To cheat in school today requires a good grasp of technology. The methods we used as kids just don't cut it. They're too transparent and other kids will rat you out. Last month my wife had caught a boy cheating, but he tried to cheat the old-fashioned way: he wrote the answers on the back of his schoolbag which lay in front of him during the exam. Another boy saw the crib sheets and informed the teacher. But when my wife made an example of the student, it sent a message to the other would-be-cheaters... stealth is the key. And so they turned high-tech. Instead of simply writing the answers on their backpack or the back of their hand, they recorded the answers in an MP3 audio file, loaded the file on their iPod, and listened to the recorded notes via a small wireless earpiece!
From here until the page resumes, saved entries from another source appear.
Definition is_fetch (e : event) : bool :=
  match e with EFetch _ _ _ => true | _ => false end.

Definition is_storage (e : event) : bool :=
  match e with EGetItem _ | ESetItem _ _ | EMultiRemove _ => true | _ => false end.

(** Typing in a form, choosing a tab, a type or a status filter, opening or
    closing the filter form, and picking a preset. *)
Definition edits_form (i : App.invocation) : bool :=
  match i with
  | App.Email_preset _ _ | App.Email_changeField _ _ _ | App.Email_changePort _ _
  | App.Email_toggleTls _ | App.Email_pressTab _ _
  | App.Filters_openAdd _ | App.Filters_openEdit _ _ | App.Filters_changeName _ _
  | App.Filters_changeValue _ _ | App.Filters_pressType _ _ | App.Filters_closeModal _
  | App.Logs_pressFilter _ _
  | App.Test_usePreset _ _ | App.Test_changeSender _ _ | App.Test_changeContent _ _ => true
  | _ => false
  end.

(** A backend that holds the SMTP configuration of the sample form. *)
Definition smtp_backend : host :=
  Examples.phone
    (fun _ => inr (Response true
                     (inr (VObj (<["status" := VStr "configured"]> (
                                 <["config" := VObj (EmailConfigScreen.config Examples.smtp_form)]>
                                 ∅))))))
    (fun _ => inr None) (inr tt).

(** * Proofs *)

(** ** Tactics *)

Create HintDb handlers.

#[local] Hint Unfold
  HomeScreen.onMount HomeScreen.toggleService HomeScreen.requestPermissions
  HomeScreen.onGrantPermissions HomeScreen.loadDashboardData HomeScreen.checkServiceStatus
  HomeScreen.loadDashboardData_begin HomeScreen.loadDashboardData_resume
  HomeScreen.checkServiceStatus_begin HomeScreen.checkServiceStatus_resume
  HomeScreen.loadDashboardData_catch HomeScreen.checkServiceStatus_catch
  HomeScreen.toggleService_catch HomeScreen.setStats HomeScreen.setIsServiceRunning
  EmailConfigScreen.loadEmailConfig EmailConfigScreen.saveEmailConfig
  EmailConfigScreen.testEmailConfig EmailConfigScreen.loadEmailConfig_catch
  EmailConfigScreen.saveEmailConfig_catch EmailConfigScreen.testEmailConfig_catch
  EmailConfigScreen.getProviderPresets EmailConfigScreen.onChangeField
  EmailConfigScreen.onChangePort EmailConfigScreen.onToggleTls EmailConfigScreen.onPressTab
  EmailConfigScreen.setConfig EmailConfigScreen.setActiveTab EmailConfigScreen.setLoading
  EmailConfigScreen.setTestLoading
  FiltersScreen.blank FiltersScreen.loadFilters FiltersScreen.loadFilters_begin
  FiltersScreen.loadFilters_resume FiltersScreen.loadFilters_catch FiltersScreen.openAddModal
  FiltersScreen.openEditModal FiltersScreen.saveFilter FiltersScreen.saveFilter_try
  FiltersScreen.saveFilter_catch FiltersScreen.resume_reload FiltersScreen.toggleFilter
  FiltersScreen.toggleFilter_try FiltersScreen.toggleFilter_catch FiltersScreen.deleteFilter
  FiltersScreen.onConfirmDelete FiltersScreen.onConfirmDelete_try
  FiltersScreen.onConfirmDelete_catch FiltersScreen.onChangeName FiltersScreen.onChangeValue
  FiltersScreen.onPressType FiltersScreen.onCloseModal FiltersScreen.setFilters
  FiltersScreen.setLoading FiltersScreen.setModalVisible FiltersScreen.setEditingFilter
  FiltersScreen.setFormData
  LogsScreen.loadData LogsScreen.loadData_catch LogsScreen.onRefresh LogsScreen.clearLogs
  LogsScreen.onConfirmClear LogsScreen.setLogs LogsScreen.setStats LogsScreen.setLoading
  LogsScreen.setRefreshing LogsScreen.setFilterStatus
  SettingsScreen.loadSettings SettingsScreen.loadSettings_catch SettingsScreen.updateSetting
  SettingsScreen.updateSetting_catch SettingsScreen.clearAllData
  SettingsScreen.onConfirmClearAll SettingsScreen.onConfirmClearAll_catch
  SettingsScreen.exportData SettingsScreen.openAppPermissions SettingsScreen.onOpenSettings
  SettingsScreen.setSettings
  TestSMSScreen.sendTestSMS TestSMSScreen.sendTestSMS_catch TestSMSScreen.onViewLogs
  TestSMSScreen.usePreset TestSMSScreen.onChangeSender TestSMSScreen.onChangeContent
  TestSMSScreen.setTestData TestSMSScreen.setLoading
  : handlers.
Pretty clever, huh? But since the earpiece was too small to be noticed easily, how did she discover it? That's where the game of chicken comes in. She noticed something fishy about a number of the papers, but didn't quite know how they had cheated, or exactly which of the suspects were involved. So she called ten boys in and told them, "I know many of you cheated on the last test. I have proof that shows you cheated, as well as informants that helped me figure it out." Mainly she was bluffing. She suspected foul play but didn't know exactly who or how. "So I'll give you a choice... I'll meet with each of you individually and give you the chance to fess up. If I feel you're being completely honest and telling the whole story, I'll treat you more leniently. If you continue to lie, the Principle and I have decided we will suspend you."

From there they fell like a house of cards. The cheaters confessed and ratted each other out, figuring they'd better fess up before their friends fingered them in the plot. The technical nature of the feat made it a collaborative effort. It helped that this is a wealthy school and the students could all afford iPods and wireless headphones.

Cheating has indeed become more Mission Impossible than when I was a kid. But in the end it was still the weakness of mind, rather than an error of the machine, that took these young miscreants down.

1 Comments:

Blogger Parton Words said...

Hey at least they're being practical. At least they're looking at ways to solve problems. They may not be the right ways...but they are thinking.